* [Exercise directions]: Will you transcribe the entries that follow, exactly and in full?

***** Provided data *****

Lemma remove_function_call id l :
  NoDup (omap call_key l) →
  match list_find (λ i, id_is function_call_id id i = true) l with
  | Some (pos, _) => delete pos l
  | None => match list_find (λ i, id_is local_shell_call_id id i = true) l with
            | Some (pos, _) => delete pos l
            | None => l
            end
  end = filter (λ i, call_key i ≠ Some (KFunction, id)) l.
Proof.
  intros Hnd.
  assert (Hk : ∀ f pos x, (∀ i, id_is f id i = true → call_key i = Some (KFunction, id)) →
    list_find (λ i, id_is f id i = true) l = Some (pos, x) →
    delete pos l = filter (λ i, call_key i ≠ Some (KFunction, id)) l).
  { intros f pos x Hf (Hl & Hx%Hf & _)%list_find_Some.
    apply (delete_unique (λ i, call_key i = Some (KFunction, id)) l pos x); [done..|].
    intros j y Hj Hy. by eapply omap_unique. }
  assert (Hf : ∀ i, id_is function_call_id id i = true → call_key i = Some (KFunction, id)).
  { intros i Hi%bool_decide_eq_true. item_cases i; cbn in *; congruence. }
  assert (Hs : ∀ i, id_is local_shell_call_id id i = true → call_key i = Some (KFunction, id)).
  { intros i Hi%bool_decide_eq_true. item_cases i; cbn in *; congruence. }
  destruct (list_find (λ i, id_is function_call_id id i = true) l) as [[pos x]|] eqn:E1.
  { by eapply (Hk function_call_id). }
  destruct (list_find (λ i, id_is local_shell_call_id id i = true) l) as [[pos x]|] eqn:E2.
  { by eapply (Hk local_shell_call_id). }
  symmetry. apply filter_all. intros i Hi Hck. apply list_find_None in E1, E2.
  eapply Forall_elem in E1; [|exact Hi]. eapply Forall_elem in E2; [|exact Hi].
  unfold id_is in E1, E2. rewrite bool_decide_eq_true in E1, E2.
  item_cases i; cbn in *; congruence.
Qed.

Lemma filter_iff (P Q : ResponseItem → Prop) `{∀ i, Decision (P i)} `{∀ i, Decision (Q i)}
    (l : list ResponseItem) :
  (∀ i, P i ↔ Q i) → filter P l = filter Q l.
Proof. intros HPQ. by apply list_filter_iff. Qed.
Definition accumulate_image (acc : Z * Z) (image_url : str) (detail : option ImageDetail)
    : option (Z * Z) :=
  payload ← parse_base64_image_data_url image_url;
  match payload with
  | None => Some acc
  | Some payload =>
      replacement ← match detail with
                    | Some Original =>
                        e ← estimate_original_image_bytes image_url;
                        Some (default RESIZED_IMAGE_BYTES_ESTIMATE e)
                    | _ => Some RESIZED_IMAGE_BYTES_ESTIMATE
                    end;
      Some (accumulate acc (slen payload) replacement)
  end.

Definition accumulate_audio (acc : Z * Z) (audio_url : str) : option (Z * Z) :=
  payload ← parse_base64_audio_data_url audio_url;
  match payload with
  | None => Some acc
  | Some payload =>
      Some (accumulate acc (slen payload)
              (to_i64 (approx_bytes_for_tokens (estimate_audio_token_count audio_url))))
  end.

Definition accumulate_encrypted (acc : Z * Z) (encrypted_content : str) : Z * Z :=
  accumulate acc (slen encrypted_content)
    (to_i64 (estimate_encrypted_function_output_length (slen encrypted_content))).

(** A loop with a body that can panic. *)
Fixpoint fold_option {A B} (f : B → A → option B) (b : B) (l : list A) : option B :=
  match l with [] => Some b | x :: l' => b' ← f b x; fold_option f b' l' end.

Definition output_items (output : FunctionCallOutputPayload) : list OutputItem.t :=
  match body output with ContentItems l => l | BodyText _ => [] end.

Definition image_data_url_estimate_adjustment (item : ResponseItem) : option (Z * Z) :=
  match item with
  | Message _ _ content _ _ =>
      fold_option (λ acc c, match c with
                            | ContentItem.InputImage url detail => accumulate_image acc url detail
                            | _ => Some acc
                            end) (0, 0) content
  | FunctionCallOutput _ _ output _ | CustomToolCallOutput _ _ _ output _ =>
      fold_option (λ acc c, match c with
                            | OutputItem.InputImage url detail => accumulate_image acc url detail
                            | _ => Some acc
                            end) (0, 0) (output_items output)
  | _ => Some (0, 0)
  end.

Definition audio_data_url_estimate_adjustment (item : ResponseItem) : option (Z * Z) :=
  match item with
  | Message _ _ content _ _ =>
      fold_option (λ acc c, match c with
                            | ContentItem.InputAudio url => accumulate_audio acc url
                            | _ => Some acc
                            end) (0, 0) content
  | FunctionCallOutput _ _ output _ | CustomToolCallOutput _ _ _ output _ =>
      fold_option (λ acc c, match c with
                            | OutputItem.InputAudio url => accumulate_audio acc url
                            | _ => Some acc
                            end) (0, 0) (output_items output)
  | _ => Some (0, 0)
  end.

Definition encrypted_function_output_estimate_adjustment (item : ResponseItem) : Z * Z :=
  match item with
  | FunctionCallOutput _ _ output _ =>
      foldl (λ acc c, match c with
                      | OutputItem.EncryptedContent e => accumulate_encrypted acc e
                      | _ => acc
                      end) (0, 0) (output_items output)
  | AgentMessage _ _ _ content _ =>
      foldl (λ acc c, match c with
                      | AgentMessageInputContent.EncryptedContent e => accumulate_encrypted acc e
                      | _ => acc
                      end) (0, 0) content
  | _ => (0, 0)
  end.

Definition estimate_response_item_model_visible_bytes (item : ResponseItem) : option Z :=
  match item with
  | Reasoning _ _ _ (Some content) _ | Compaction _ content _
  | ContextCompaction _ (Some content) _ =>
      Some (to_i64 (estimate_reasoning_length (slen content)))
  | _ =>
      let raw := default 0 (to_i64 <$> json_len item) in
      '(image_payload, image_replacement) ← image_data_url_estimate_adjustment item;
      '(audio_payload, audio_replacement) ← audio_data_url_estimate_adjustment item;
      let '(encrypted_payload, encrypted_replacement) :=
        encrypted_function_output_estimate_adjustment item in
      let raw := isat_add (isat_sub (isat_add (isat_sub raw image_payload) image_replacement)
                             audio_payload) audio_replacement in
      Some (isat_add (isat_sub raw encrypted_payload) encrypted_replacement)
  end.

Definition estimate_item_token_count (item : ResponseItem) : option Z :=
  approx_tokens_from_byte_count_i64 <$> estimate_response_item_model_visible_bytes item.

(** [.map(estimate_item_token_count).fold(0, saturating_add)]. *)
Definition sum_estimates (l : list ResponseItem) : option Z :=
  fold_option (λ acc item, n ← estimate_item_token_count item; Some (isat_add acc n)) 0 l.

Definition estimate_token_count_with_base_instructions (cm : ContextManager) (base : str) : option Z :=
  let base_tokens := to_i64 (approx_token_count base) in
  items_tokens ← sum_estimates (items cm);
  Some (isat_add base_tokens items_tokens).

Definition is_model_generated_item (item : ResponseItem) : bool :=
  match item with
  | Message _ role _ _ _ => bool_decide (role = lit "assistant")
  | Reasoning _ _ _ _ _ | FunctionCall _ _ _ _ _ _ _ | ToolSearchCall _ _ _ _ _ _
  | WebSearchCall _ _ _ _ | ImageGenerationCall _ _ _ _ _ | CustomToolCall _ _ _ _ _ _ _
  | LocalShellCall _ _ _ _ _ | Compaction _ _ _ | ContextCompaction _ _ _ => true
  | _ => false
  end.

*****

* [Exercise output]:
Lemma remove_function_call id l :
  NoDup (omap call_key l) →
  match list_find (λ i, id_is function_call_id id i = true) l with
  | Some (pos, _) => delete pos l
  | None => match list_find (λ i, id_is local_shell_call_id id i = true) l with
            | Some (pos, _) => delete pos l
            | None => l
            end
  end = filter (λ i, call_key i ≠ Some (KFunction, id)) l.
Proof.
  intros Hnd.
  assert (Hk : ∀ f pos x, (∀ i, id_is f id i = true → call_key i = Some (KFunction, id)) →
    list_find (λ i, id_is f id i = true) l = Some (pos, x) →
    delete pos l = filter (λ i, call_key i ≠ Some (KFunction, id)) l).
  { intros f pos x Hf (Hl & Hx%Hf & _)%list_find_Some.
    apply (delete_unique (λ i, call_key i = Some (KFunction, id)) l pos x); [done..|].
    intros j y Hj Hy. by eapply omap_unique. }
  assert (Hf : ∀ i, id_is function_call_id id i = true → call_key i = Some (KFunction, id)).
  { intros i Hi%bool_decide_eq_true. item_cases i; cbn in *; congruence. }
  assert (Hs : ∀ i, id_is local_shell_call_id id i = true → call_key i = Some (KFunction, id)).
  { intros i Hi%bool_decide_eq_true. item_cases i; cbn in *; congruence. }
  destruct (list_find (λ i, id_is function_call_id id i = true) l) as [[pos x]|] eqn:E1.
  { by eapply (Hk function_call_id). }
  destruct (list_find (λ i, id_is local_shell_call_id id i = true) l) as [[pos x]|] eqn:E2.
  { by eapply (Hk local_shell_call_id). }
  symmetry. apply filter_all. intros i Hi Hck. apply list_find_None in E1, E2.
  eapply Forall_elem in E1; [|exact Hi]. eapply Forall_elem in E2; [|exact Hi].
  unfold id_is in E1, E2. rewrite bool_decide_eq_true in E1, E2.
  item_cases i; cbn in *; congruence.
Qed.

Lemma filter_iff (P Q : ResponseItem → Prop) `{∀ i, Decision (P i)} `{∀ i, Decision (Q i)}
    (l : list ResponseItem) :
  (∀ i, P i ↔ Q i) → filter P l = filter Q l.
Proof. intros HPQ. by apply list_filter_iff. Qed.
Definition accumulate_image (acc : Z * Z) (image_url : str) (detail : option ImageDetail)
    : option (Z * Z) :=
  payload ← parse_base64_image_data_url image_url;
  match payload with
  | None => Some acc
  | Some payload =>
      replacement ← match detail with
                    | Some Original =>
                        e ← estimate_original_image_bytes image_url;
                        Some (default RESIZED_IMAGE_BYTES_ESTIMATE e)
                    | _ => Some RESIZED_IMAGE_BYTES_ESTIMATE
                    end;
      Some (accumulate acc (slen payload) replacement)
  end.

Definition accumulate_audio (acc : Z * Z) (audio_url : str) : option (Z * Z) :=
  payload ← parse_base64_audio_data_url audio_url;
  match payload with
  | None => Some acc
  | Some payload =>
      Some (accumulate acc (slen payload)
              (to_i64 (approx_bytes_for_tokens (estimate_audio_token_count audio_url))))
  end.

Definition accumulate_encrypted (acc : Z * Z) (encrypted_content : str) : Z * Z :=
  accumulate acc (slen encrypted_content)
    (to_i64 (estimate_encrypted_function_output_length (slen encrypted_content))).

(** A loop with a body that can panic. *)
Fixpoint fold_option {A B} (f : B → A → option B) (b : B) (l : list A) : option B :=
  match l with [] => Some b | x :: l' => b' ← f b x; fold_option f b' l' end.

Definition output_items (output : FunctionCallOutputPayload) : list OutputItem.t :=
  match body output with ContentItems l => l | BodyText _ => [] end.

Definition image_data_url_estimate_adjustment (item : ResponseItem) : option (Z * Z) :=
  match item with
  | Message _ _ content _ _ =>
      fold_option (λ acc c, match c with
                            | ContentItem.InputImage url detail => accumulate_image acc url detail
                            | _ => Some acc
                            end) (0, 0) content
  | FunctionCallOutput _ _ output _ | CustomToolCallOutput _ _ _ output _ =>
      fold_option (λ acc c, match c with
                            | OutputItem.InputImage url detail => accumulate_image acc url detail
                            | _ => Some acc
                            end) (0, 0) (output_items output)
  | _ => Some (0, 0)
  end.

Definition audio_data_url_estimate_adjustment (item : ResponseItem) : option (Z * Z) :=
  match item with
  | Message _ _ content _ _ =>
      fold_option (λ acc c, match c with
                            | ContentItem.InputAudio url => accumulate_audio acc url
                            | _ => Some acc
                            end) (0, 0) content
  | FunctionCallOutput _ _ output _ | CustomToolCallOutput _ _ _ output _ =>
      fold_option (λ acc c, match c with
                            | OutputItem.InputAudio url => accumulate_audio acc url
                            | _ => Some acc
                            end) (0, 0) (output_items output)
  | _ => Some (0, 0)
  end.

Definition encrypted_function_output_estimate_adjustment (item : ResponseItem) : Z * Z :=
  match item with
  | FunctionCallOutput _ _ output _ =>
      foldl (λ acc c, match c with
                      | OutputItem.EncryptedContent e => accumulate_encrypted acc e
                      | _ => acc
                      end) (0, 0) (output_items output)
  | AgentMessage _ _ _ content _ =>
      foldl (λ acc c, match c with
                      | AgentMessageInputContent.EncryptedContent e => accumulate_encrypted acc e
                      | _ => acc
                      end) (0, 0) content
  | _ => (0, 0)
  end.

Definition estimate_response_item_model_visible_bytes (item : ResponseItem) : option Z :=
  match item with
  | Reasoning _ _ _ (Some content) _ | Compaction _ content _
  | ContextCompaction _ (Some content) _ =>
      Some (to_i64 (estimate_reasoning_length (slen content)))
  | _ =>
      let raw := default 0 (to_i64 <$> json_len item) in
      '(image_payload, image_replacement) ← image_data_url_estimate_adjustment item;
      '(audio_payload, audio_replacement) ← audio_data_url_estimate_adjustment item;
      let '(encrypted_payload, encrypted_replacement) :=
        encrypted_function_output_estimate_adjustment item in
      let raw := isat_add (isat_sub (isat_add (isat_sub raw image_payload) image_replacement)
                             audio_payload) audio_replacement in
      Some (isat_add (isat_sub raw encrypted_payload) encrypted_replacement)
  end.

Definition estimate_item_token_count (item : ResponseItem) : option Z :=
  approx_tokens_from_byte_count_i64 <$> estimate_response_item_model_visible_bytes item.

(** [.map(estimate_item_token_count).fold(0, saturating_add)]. *)
Definition sum_estimates (l : list ResponseItem) : option Z :=
  fold_option (λ acc item, n ← estimate_item_token_count item; Some (isat_add acc n)) 0 l.

Definition estimate_token_count_with_base_instructions (cm : ContextManager) (base : str) : option Z :=
  let base_tokens := to_i64 (approx_token_count base) in
  items_tokens ← sum_estimates (items cm);
  Some (isat_add base_tokens items_tokens).

Definition is_model_generated_item (item : ResponseItem) : bool :=
  match item with
  | Message _ role _ _ _ => bool_decide (role = lit "assistant")
  | Reasoning _ _ _ _ _ | FunctionCall _ _ _ _ _ _ _ | ToolSearchCall _ _ _ _ _ _
  | WebSearchCall _ _ _ _ | ImageGenerationCall _ _ _ _ _ | CustomToolCall _ _ _ _ _ _ _
  | LocalShellCall _ _ _ _ _ | Compaction _ _ _ | ContextCompaction _ _ _ => true
  | _ => false
  end.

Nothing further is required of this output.